O ponto central do palpite está nas escalações oficiais. A Bélgica não veio com uma versão mais leve, de toque paciente até o café esfriar; veio com Lukaku de referência, De Bruyne por perto e Doku e Trossard atacando pelos lados.

Esse desenho muda bastante a conversa. Lukaku prende zagueiro, abre corredor e transforma cruzamento meia-boca em problema de família para a defesa rival.

A escalação belga ficou mais direta

Rudi Garcia escolheu um time com Courtois no gol, Onana e Tielemans no meio, além do trio criativo servindo Lukaku. É uma formação menos bordada e mais objetiva, boa para castigar qualquer hesitação na área.

Onana também pesa na leitura. Senegal tem Mané, Sarr e Iliman Ndiaye para acelerar transições, mas a Bélgica ganha um volante capaz de disputar segunda bola e apagar incêndio antes de virar sirene.

De Bruyne é o maestro dessa banda, claro, mas agora não precisa reger sozinho uma ópera de passes laterais. Com Lukaku atacando a área e Doku no mano a mano, a Bélgica tem caminhos simples e perigosos para finalizar.

Senegal segue perigoso, mas perdeu proteção

Do outro lado, Senegal não é figurante. A equipe compete, corre, pressiona e tem ataque para machucar qualquer defesa, especialmente se encontrar espaço nas costas dos laterais belgas.

O problema está na base defensiva. Édouard Mendy está fora, Mory Diaw assume o gol, e Kalidou Koulibaly não aparece no onze inicial, um baque de liderança e comando de área em jogo de eliminação.

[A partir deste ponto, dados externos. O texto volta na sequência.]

(** X25.  Given the record cached for an expanded row as the values of
    the form, the "Update" button is hidden exactly when the row is a
    deleted object: both for the record made up for a deleted row and for
    the record built from fetched attributes, whatever the answer says
    about deletion itself. *)
Theorem update_button_hidden
        (objects : S3ObjectVersionList) (p : Page)
        (answer : gmap string JsVal) (object : S3ObjectVersion) :
  updateHidden (deletedAttrs bytesToSize localeDate p object) = IsDeleted object
  /\ (findByKey objects (getProp answer "Key") = Some object ->
      exists entry,
        objectAttrsCache (storeAttrs' objects p answer) !! Key object = Some entry
        /\ updateHidden entry = IsDeleted object).
Proof.
  split.
  - assert (Hfield : deletedAttrs bytesToSize localeDate p object !! "IsDeleted"
                     = Some (JBool (IsDeleted object))).
    { unfold deletedAttrs.
      generalize (numVersions p (Key object)) as count.
      generalize (trimQuotes (from_option JStr JUndefined (ETag object))) as etag.
      generalize (localeDate (from_option JStr JUndefined (LastModified object)))
        as date.
      generalize (bytesToSize (from_option JNum JUndefined (Size object))) as size.
      intros size date etag count.
      destruct object as [key version latest deleted sz modified tag type].
      destruct version, sz, modified, tag; vm_compute; reflexivity. }
    unfold updateHidden, getOr, getProp. rewrite Hfield. reflexivity.
  - intros Hfind.
    destruct (storeAttrs_IsDeleted objects p answer object Hfind)
      as (entry & Hentry & Hdeleted).
    exists entry. split; [exact Hentry|].
    unfold updateHidden, getOr, getProp. rewrite Hdeleted. reflexivity.
Qed.
End ExpandedRowsBatch.

Lemma failed_fetch_stores_nothing_witness :
  objectAttrsCache
    (fst (onExpandedRowsChange (fun _ => "3 B") (fun _ => "1/1/2024") Example.listedPage
            [Example.liveRow; Example.markerRow] [Some (Err "gone")]))
  = objectAttrsCache
      (fst (collectSources (fun _ => "3 B") (fun _ => "1/1/2024") Example.listedPage
              [Example.liveRow; Example.markerRow])).
Proof.
  rewrite (failed_fetch_stores_nothing (fun _ => "3 B") (fun _ => "1/1/2024")
             Example.listedPage [Example.liveRow; Example.markerRow]
             [Some (Err "gone")] 0 "gone");
    [reflexivity | vm_compute; lia | reflexivity].
Defined.

Lemma no_request_no_purge_witness :
  objectAttrsCache
    (fst (onExpandedRowsChange (fun _ => "3 B") (fun _ => "1/1/2024")
            (set_objectAttrsCache {[ "a.txt" := Example.liveAttrs ]} Example.listedPage)
            [Example.markerRow] []))
    !! "a.txt" = Some Example.liveAttrs.
Proof.
  apply (no_request_no_purge (fun _ => "3 B") (fun _ => "1/1/2024")
           (set_objectAttrsCache {[ "a.txt" := Example.liveAttrs ]} Example.listedPage)
           [Example.markerRow] [] "a.txt" Example.liveAttrs);
    vm_compute; reflexivity.
Defined.

Lemma expanded_rows_cached_witness :
  is_Some (objectAttrsCache
             (fst (onExpandedRowsChange (fun _ => "3 B") (fun _ => "1/1/2024")
                     Example.listedPage [Example.liveRow; Example.markerRow]
                     (map (fun r => Some (Ok r)) [Example.liveAttrs]))) !! "b.txt").
Proof.
  apply (expanded_rows_cached (fun _ => "3 B") (fun _ => "1/1/2024") Example.listedPage
           [Example.liveRow; Example.markerRow] [Example.liveAttrs] "b.txt").
  - vm_compute. repeat constructor; intros H; inversion H; subst; inversion H2.
  - vm_compute. reflexivity.
  - vm_compute. discriminate.
  - vm_compute. repeat constructor.
  - reflexivity.
Defined.
(** The loop of [main], started at pass [moves_to_win] with every entry
    below [max_index_static] that needs propagation due in that pass:
    when it ends within the passes that an unsigned char numbers, no
    entry below [max_index_static] needs propagation. *)
Lemma main_loop_complete max_index_static max_moves_to_win (fuel : nat) :
  forall st moves_to_win progress_made,
    0 <= moves_to_win ->
    moves_to_win + Z.of_nat fuel <= 256 ->
    max_index_static <= Z.of_nat (length (entries (tb st))) ->
    pending_at moves_to_win max_index_static st ->
    (progress_made = 0 -> propagation_complete max_index_static st) ->
    snd (main_loop fuel max_index_static max_moves_to_win st
           moves_to_win progress_made) = true ->
    propagation_complete max_index_static
      (fst (main_loop fuel max_index_static max_moves_to_win st
              moves_to_win progress_made)).
Proof.
  induction fuel as [|fuel IH]; intros st mtw pm H0 Hf Hmax Hp Hc;
    cbn [main_loop];
    destruct (negb (pm =? 0) || (mtw <? max_moves_to_win)) eqn:C;
    cbn [fst snd]; try discriminate.
  - intros _. apply Hc. apply orb_false_elim in C. destruct C as [C _].
    apply negb_false_iff, Z.eqb_eq in C. exact C.
  - pose proof (main_pass_pending mtw max_index_static st ltac:(lia) Hmax Hp)
      as S. cbv zeta in S.
    destruct (main_pass max_index_static mtw st) as [st' pm'].
    cbn [fst snd] in S. destruct S as ((_ & _ & _ & L) & Hp' & Hc').
    apply IH; try assumption; lia.
  - intros _. apply Hc. apply orb_false_elim in C. destruct C as [C _].
    apply negb_false_iff, Z.eqb_eq in C. exact C.
Qed.

(** X16: the loop of [main] leaves nothing to propagate.  Started at pass
    [moves_to_win] with a progress count that is not 0 (as [main] starts
    it) on a table in which every entry below [max_index_static] that
    needs propagation holds the mate-in count [moves_to_win], when the
    loop ends within the passes 0..255 (the mate-in counts an unsigned
    char holds), no entry below [max_index_static] needs propagation. *)
Theorem passes_complete_propagation (fuel : nat)
    (max_index_static max_moves_to_win : Z) (st : state)
    (moves_to_win progress_made : Z) :
  0 <= moves_to_win ->
  moves_to_win + Z.of_nat fuel <= 256 ->
  max_index_static <= Z.of_nat (length (entries (tb st))) ->
  pending_at moves_to_win max_index_static st ->
  progress_made <> 0 ->
  snd (main_loop fuel max_index_static max_moves_to_win st
         moves_to_win progress_made) = true ->
  propagation_complete max_index_static
    (fst (main_loop fuel max_index_static max_moves_to_win st
            moves_to_win progress_made)).
Proof.
  intros H0 Hf Hmax Hp Hpm. apply main_loop_complete; try assumption.
  intros E. contradiction.
Qed.

Lemma passes_complete_propagation_witness :
  propagation_complete 3 (fst (main_loop 2 3 1 sample_won 3 1)).
Proof.
  apply (passes_complete_propagation 2 3 1 sample_won 3 1).
  - lia.
  - lia.
  - simpl. lia.
  - intros j Hj N.
    assert (C : j = 0 \/ j = 1 \/ j = 2) by lia.
    destruct C as [-> | [-> | ->]]; [discriminate N | reflexivity
                                    | discriminate N].
  - discriminate.
  - vm_compute. reflexivity.
Defined.




(** * Propagation writes at indices that decode *)

Lemma placed_board_bounds t k p :
  1 <= k -> placed t k p -> 0 < board_vector p < 2 ^ 64.
Proof.
  intros Hk (Hon & _ & Hb & _).
  assert (Hhigh : forall b, 64 <= b -> Z.testbit (board_vector p) b = false).
  { intros b Hb64. destruct (Z.testbit (board_vector p) b) eqn:E;
      [|reflexivity].
    apply Hb in E. destruct E as (j & Hj & Ej).
    specialize (Hon j Hj). unfold NUM_SQUARES in Hon. lia. }
  assert (Hnn : 0 <= board_vector p).
  { destruct (Z.le_gt_cases 0 (board_vector p)) as [L | G]; [exact L|].
    exfalso. apply Z.bits_iff_neg_ex in G. destruct G as [c Hc].
    specialize (Hc (Z.max (c + 1) 64) ltac:(lia)).
    rewrite Hhigh in Hc by lia. discriminate. }
  assert (Hset : Z.testbit (board_vector p) (mobile p 0) = true)
    by (apply Hb; exists 0; split; [lia | reflexivity]).
  assert (Hnz : board_vector p <> 0).
  { intros Z0. rewrite Z0, Z.bits_0 in Hset. discriminate. }
  split; [lia|].
  apply Z.log2_lt_pow2; [lia|].
  destruct (Z.lt_ge_cases (Z.log2 (board_vector p)) 64) as [L | G];
    [exact L|].
  pose proof (Z.bit_log2 (board_vector p) ltac:(lia)) as T.
  rewrite Hhigh in T by exact G. discriminate.
Qed.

Não é uma sentença contra Senegal, longe disso. Mas contra Lukaku, De Bruyne, Trossard e Doku, cada metro de desorganização vira convite com papel timbrado.

A campanha recente também ajuda a entender o risco. Senegal mostrou poder ofensivo, marcou contra seleções fortes e atropelou quando teve cenário favorável, mas sofreu quando precisou controlar corredores e bolas diretas.

O mercado respeitou o perigo, mas deixou uma brecha

A linha parece tratar a Bélgica só como favorita moderada, dando muito peso à velocidade senegalesa e ao risco de empate no tempo normal. Esse respeito faz sentido, porque Senegal tem pernas e personalidade para incomodar.

Mesmo assim, a mudança de escalação pesa mais para mim. A Bélgica chega com um plano bem claro para atacar exatamente onde Senegal está menos confortável: área, bola aérea, duelos físicos e cobertura dos zagueiros.

O mercado de gols até conversa com esse cenário, porque há talento dos dois lados e os flancos podem virar carrossel. Só que mata-mata costuma começar com freio de mão meio puxado, e a vitória belga paga melhor pelo encaixe tático.

Também não compro uma goleada como leitura principal. Senegal é rápido, orgulhoso e competitivo, desses times que não deixam o rival sentar na vantagem e pedir sobremesa.

Por isso, o caminho mais limpo é a vitória simples da Bélgica. Não por nome de camisa, mas porque a combinação entre ataque mais direto e defesa senegalesa remendada cria uma vantagem concreta no detalhe que decide mata-mata.

Aposta e veredito: Bélgica vence (1) à 2,164 — a escalação belga ficou mais agressiva justamente contra uma defesa senegalesa sem suas principais referências.